Not Funny, Just Offensive
One of the fave features here is Funny or Offensive? But sometimes there's simply no question. Just a couple hours ago, someone calling his/herself Crazydelphia posted two videos of a heavyset African-American woman just released from a psych ward in the city. It looks like a cell phone video in which she's seen wandering and yelling.
At first, I thought the YouTuber was commenting on the sorry state of the mental healthcare system. But then I noticed Crazydelphia had filed the clips under "comedy."
What's wrong with people?


Comments
This is in lines with those bum-fights videos. Based on the popularity, it seems that there are a lot of people who find the sad, tragic behaviour of the homeless and/or mentally ill to be humourous. This is a really sad commentary about people in general.
Posted by: felts | July 23, 2008 02:56 PM
Don't find it to be the least bit amusing.
Posted by: Mitchell Gobrick | July 23, 2008 05:42 PM
The good news is that the videos have each had less than sixty "views" so not a lot of people share Crazydelphia's sense of humor.
Everyone needs to feel superior to someone and for a lot of people that someone is a person with debilitating mental illness. For me it is a person who meets the diagnostic criteria of "idiot"- like Crazydelphia.

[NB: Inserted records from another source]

(** * Number Headings: heading numbering, table of contents and the compact
      front-matter codec

    A shallow embedding of [src/numbering.ts] and [src/frontMatter.ts].

    - JavaScript strings are sequences of UTF-16 code units: [jsstring] is
      [list N], written [js "..."] for ASCII literals.
    - JavaScript numbers that the code uses as counters, levels and
      positions are integers: heading levels and numeric tokens are [Z],
      line and column indices are [nat].
    - The regular expressions of the source are terms of [regex], run by a
      backtracking matcher with JavaScript's priorities (greedy quantifiers,
      left alternative first).
    - The editor is the list of its lines; the functions are [void] in the
      source and act on the editor by at most one [editor.transaction]
      call, so each returns the transaction it dispatches, if any;
      [saveSettingsToFrontMatter] calls [editor.replaceRange] and returns
      the editor it leaves, or the error it throws. *)

From Stdlib Require Import ZArith NArith Lia Bool.
From Stdlib Require Import Strings.String Strings.Ascii.
From Stdlib Require Import DecimalPos DecimalN DecimalZ.
From stdpp Require Import base list gmap.
(** What a run does to the outside, in order. *)
Inductive event : Type :=
| OpenRead (path : string)
| OpenWrite (path : string)
| Written (path : string) (content : list string)
| Print (msg : string).

(** The file system the run meets: what [open(path, 'r')] followed by
    [readlines] yields, and the exception, if any, that opening [path]
    for writing and [writelines] raise. *)
Record filesystem : Type := {
  read_lines : string -> list string + exn;
  write_error : string -> list string -> option exn
}.

(** A computation extends the trace of events and returns or raises. *)
Definition IO (A : Type) : Type := list event -> result A * list event.

Definition ret {A : Type} (a : A) : IO A := fun t => (Ok a, t).

Definition iobind {A B : Type} (m : IO A) (k : A -> IO B) : IO B :=
  fun t =>
    match m t with
    | (Ok a, t') => k a t'
    | (Raise e, t') => (Raise e, t')
    | (OutOfFuel, t') => (OutOfFuel, t')
    end.

Notation "x <~ m ;; k" := (iobind m (fun x => k))
  (at level 61, m at next level, right associativity).
Notation "m >> k" := (iobind m (fun _ => k))
  (at level 61, right associativity).

Definition lift {A : Type} (r : result A) : IO A := fun t => (r, t).

Definition print (msg : string) : IO unit := fun t => (Ok tt, t ++ [Print msg]).

Definition sys_exit (code : Z) : IO unit := lift (Raise (SystemExit code)).

(** [try: body except ...: handler], the handler choosing by exception. *)
Definition try_except {A : Type} (body : IO A) (handler : exn -> IO A) : IO A :=
  fun t =>
    match body t with
    | (Raise e, t') => handler e t'
    | other => other
    end.

(** [str(e)] *)
Definition str_of_exn (e : exn) : string :=
  match e with
  | IndexError => "list index out of range"
  | FileNotFoundError => "No such file or directory"
  | OtherError msg => msg
  | SystemExit _ => EmptyString
  end.

Section Run.

Variable fs : filesystem.

(** [with open(input_file, 'r', ...) as f: lines = f.readlines()] *)
Definition readlines (path : string) : IO (list string) :=
  fun t =>
    match read_lines fs path with
    | inl lines => (Ok lines, t ++ [OpenRead path])
    | inr e => (Raise e, t ++ [OpenRead path])
    end.

(** [with open(output_file, 'w', ...) as f: f.writelines(content)] *)
Definition writelines (path : string) (content : list string) : IO unit :=
  fun t =>
    match write_error fs path content with
    | Some e => (Raise e, t ++ [OpenWrite path])
    | None => (Ok tt, t ++ [OpenWrite path; Written path content])
    end.

Definition process_patch_file (input_file output_file : string) : IO unit :=
  lines <~ readlines input_file ;;
  match scan_patch lines with
  | None => print "No 'diff --git' found in the patch file"
  | Some scan =>
      filtered_lines <~ lift scan ;;
      writelines output_file filtered_lines >>
      print ("Filtered patch written to: " ^^ output_file) >>
      print ("Processed " ^^ str_of_nat (count_diff_lines filtered_lines)
             ^^ " middleware diff sections")
  end.

Definition usage_line : string :=
  "Usage: python filter_middleware_patch.py <input_patch_file> <output_patch_file>".

Definition example_line : string :=
  "Example: python filter_middleware_patch.py sync101225.patch middleware_only.patch".

(** [main], with [sys.argv] as [argv]. *)
Definition main (argv : list string) : IO unit :=
  if negb (length argv =? 3)%nat then
    print usage_line >> print example_line >> sys_exit 1
  else
    let input_file := nth 1 argv EmptyString in
    let output_file := nth 2 argv EmptyString in
    try_except (process_patch_file input_file output_file)
      (fun e =>
         match e with
         | FileNotFoundError =>
             print ("Error: Input file '" ^^ input_file ^^ "' not found") >>
             sys_exit 1
         | SystemExit code => lift (Raise (SystemExit code))
         | _ =>
             print ("Error processing patch file: " ^^ str_of_exn e) >>
             sys_exit 1
         end).

(** A run of the script from an empty trace. *)
Definition run (argv : list string) : result unit * list event := main argv [].

End Run.

(** The exit status of the process: 0 when [main] returns, the code of
    [sys.exit], 1 for an exception that escapes; nothing when the
    iteration budget ran out. *)
Definition exit_status (r : result unit) : option Z :=
  match r with
  | Ok _ => Some 0%Z
  | Raise (SystemExit code) => Some code
  | Raise _ => Some 1%Z
  | OutOfFuel => None
  end.

Definition wrote_file (t : list event) : bool :=
  existsb (fun ev => match ev with
                     | OpenWrite _ | Written _ _ => true
                     | _ => false
                     end) t.

Definition read_file (t : list event) : bool :=
  existsb (fun ev => match ev with OpenRead _ => true | _ => false end) t.


End Script.

Import Script.

(** A file system holding one readable file. *)
Definition one_file (name : string) (lines : list string) : filesystem :=
  {| read_lines := fun p => if String.eqb p name then inl lines else inr FileNotFoundError;
     write_error := fun _ _ => None |}.


(** ** The vocabulary of the specification *)

Module Spec.

Definition not_diff_start (line : string) : bool := negb (is_diff_start line).

(** The lines of [l] before its first diff-start line, and the rest. *)
Fixpoint body (l : list string) : list string :=
  match l with
  | [] => []
  | x :: l' => if is_diff_start x then [] else x :: body l'
  end.

Fixpoint after_body (l : list string) : list string :=
  match l with
  | [] => []
  | x :: l' => if is_diff_start x then l else after_body l'
  end.

(** The diff sections of a document: each diff-start line with the
    lines up to the next diff-start line or the end.  Lines before the
    first diff-start line (the preamble) belong to no section. *)
Fixpoint sections (l : list string) : list (list string) :=
  match l with
  | [] => []
  | x :: l' => if is_diff_start x then (x :: body l') :: sections l' else sections l'
  end.

(** [l] is empty or begins a section. *)
Definition at_boundary (l : list string) : Prop :=
  match l with
  | [] => True
  | x :: _ => is_diff_start x = true
  end.

Definition no_newline (s : string) : Prop := dot_star s = s.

Posted by: HS | July 23, 2008 08:44 PM
Not the least bit funny but had the title been different it could have been informative. Few realize that discharge from a psychiatric hospital can be, despite the usual references to a comprehensive discharge plan, discharge to the streets. Perhaps, this video will lead a reporter somewhere to consider the systemic nature of this issue but I am not optimistic. After Ms. Green died unattended in the psychiatric ER of Kings County Hospital there was much editorial indignation likely fostered by the photos yet no reporter considered if such "treatment" was endemic to psychiatric ERs at public hospitals.

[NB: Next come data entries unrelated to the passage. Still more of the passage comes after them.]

(** X7: on an observer that is not expired, [lock] returns a SharedPtr
    with the observer's pointer and block and raises use_count by one;
    destroying that handle again gives back the state before the lock. *)
Theorem lock_then_drop_restores (s : state) (ptr : pointer) (b : nat)
    (blk : base_block) :
  live s b blk -> 1 <= _shared_counter blk < SIZE_MAX ->
  let w := mkWeakPtr ptr (Some b) in
  let q := mkSharedPtr ptr (Some b) in
  let s' := with_block b (mkBlock (_shared_counter blk + 1) (_weak_counter blk)
                                  (variant blk)) s in
  WeakPtr_expired w s = Ok false s /\
  WeakPtr_lock w s = Ok q s' /\
  SharedPtr_use_count q s' = Ok (_shared_counter blk + 1) s' /\
  SharedPtr_dtor q s' = Ok tt s /\
  (let* l := WeakPtr_lock w in SharedPtr_dtor l) s = Ok tt s.
Proof.
  intros Hl Hc w q s'.
  assert (Hadd : add_shared 1 blk
                 = mkBlock (_shared_counter blk + 1) (_weak_counter blk) (variant blk)).
  { unfold add_shared. now rewrite size_add_1, size_incr_small by lia. }
  assert (Hl' : live s' b (mkBlock (_shared_counter blk + 1) (_weak_counter blk)
                                   (variant blk)))
    by exact (live_with_block _ _ _ _ Hl).
  assert (Hlock : WeakPtr_lock w s = Ok q s').
  { unfold w. now rewrite (WeakPtr_lock_live _ _ _ _ Hl), Hadd. }
  assert (Hd : SharedPtr_dtor q s' = Ok tt s).
  { unfold q. rewrite (SharedPtr_dtor_not_last _ _ _ _ Hl').
    - unfold s', decr_shared. simpl. rewrite with_block_with_block.
      rewrite size_decr_small by lia.
      replace (_shared_counter blk + 1 - 1) with (_shared_counter blk) by lia.
      destruct blk as [c wk v]. simpl. now rewrite (with_block_same _ _ _ Hl).
    - simpl. rewrite size_decr_small by lia. lia. }
  split.
  { unfold WeakPtr_expired, bind, w.
    rewrite (WeakPtr_use_count_live _ _ _ _ Hl).
    replace (_shared_counter blk =? 0) with false; [reflexivity|].
    symmetry. apply Z.eqb_neq. lia. }
  split; [exact Hlock|].
  split; [unfold q; now rewrite (SharedPtr_use_count_live _ _ _ _ Hl')|].
  split; [exact Hd|].
  unfold bind. now rewrite Hlock.
Qed.

(** ** The last owner in the unusual cases *)

(** The last owner has a null pointer: [destroy] is skipped. *)
Lemma SharedPtr_dtor_last_null (s : state) (b : nat) (w : Z) (v : block_variant) :
  live s b (mkBlock 1 w v) ->
  SharedPtr_dtor (mkSharedPtr None (Some b)) s
  = Ok tt
      (mkState
         (<[b := if w =? 0 then Released else Constructed (mkBlock 0 w v)]>
            (blocks s))
         (objects s)
         (trace s ++ (if w =? 0 then [EvDeallocate b] else []))).
Proof.
  intros Hl.
  assert (Hb : (b < length (blocks s))%nat) by (eapply lookup_lt_Some, Hl).
  unfold live in Hl.
  unfold SharedPtr_dtor, update_block, deallocate, release, bind, get_block,
    put_block, log, ret. simpl.
  rewrite Hl. simpl. lookup_inserted Hb.
  change (size_decr 1) with 0. simpl.
  destruct (w =? 0); simpl; lookup_inserted Hb;
    rewrite ?list_insert_insert_eq, ?app_nil_r; reflexivity.
Qed.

I hope someone seeks out this woman and aids her since the very hospital which discharged her didn't care about her welfare. The Golden Rule of Psychiatric Discharges can be, "Just don't die on our doorstep."
Posted by: Joe | July 24, 2008 10:17 AM
Videos like that don't help but in all honestly I would rather be laughed at then feared. When I was first discharged the first words I heard from my mom were don't come home. I would rather have been teased about being crazy, then see my own mom terrified of me.